-- DATA TO PROCESS follows --

Lemma handle_keypress_normal (kp : KeyPress) (w : World) :
  takes_normal_path (KEY_EATER w) kp = true ->
  KeyEater._handle_keypress kp w
  = (let r := normal_lookup_result kp (with_key_eater (deferred_reset (KEY_EATER w)) w) in
     (Returns r.1, r.2)).
Proof.
  intros Hn. rewrite handle_keypress_reset.
  unfold takes_normal_path, takes_digit_path in Hn.
  apply andb_prop in Hn as [Hu Hd]. rewrite Hu in Hd. simpl in Hd.
  apply negb_true_iff in Hd.
  unfold takes_universal_path in Hu. apply negb_true_iff, bool_decide_eq_false in Hu.
  assert (Hk : universal_key (deferred_reset (KEY_EATER w)) = universal_key (KEY_EATER w)
               /\ _allowed_universal_keys (deferred_reset (KEY_EATER w))
                  = _allowed_universal_keys (KEY_EATER w)).
  { unfold deferred_reset. by destruct (_reset_prefix_arg (KEY_EATER w)). }
  destruct Hk as [Hk1 Hk2]. rewrite <- Hk1 in Hu. rewrite <- Hk2 in Hd.
  clear Hk1 Hk2.
  generalize dependent (deferred_reset (KEY_EATER w)). intros k1 Hu Hd.
  unfold dispatch.
  unfold bind at 1, mbind at 1, Py_bind at 1, read_key_eater at 1.
  cbn [KEY_EATER with_key_eater]. rewrite decide_False by done.
  unfold bind at 1, mbind at 1, Py_bind at 1.
  rewrite digit_extension_declines by done.
  apply normal_lookup_eq.
Qed.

-- DATA TO PROCESS concluded --

▶ _HOW TO COMPLETE THIS TASK_
What this exercise asks for is every line of the data above with the word "unfold".

▶ _FINAL ANSWER_
  unfold takes_normal_path, takes_digit_path in Hn.
  unfold takes_universal_path in Hu. apply negb_true_iff, bool_decide_eq_false in Hu.
  { unfold deferred_reset. by destruct (_reset_prefix_arg (KEY_EATER w)). }
  unfold dispatch.
  unfold bind at 1, mbind at 1, Py_bind at 1, read_key_eater at 1.
  unfold bind at 1, mbind at 1, Py_bind at 1.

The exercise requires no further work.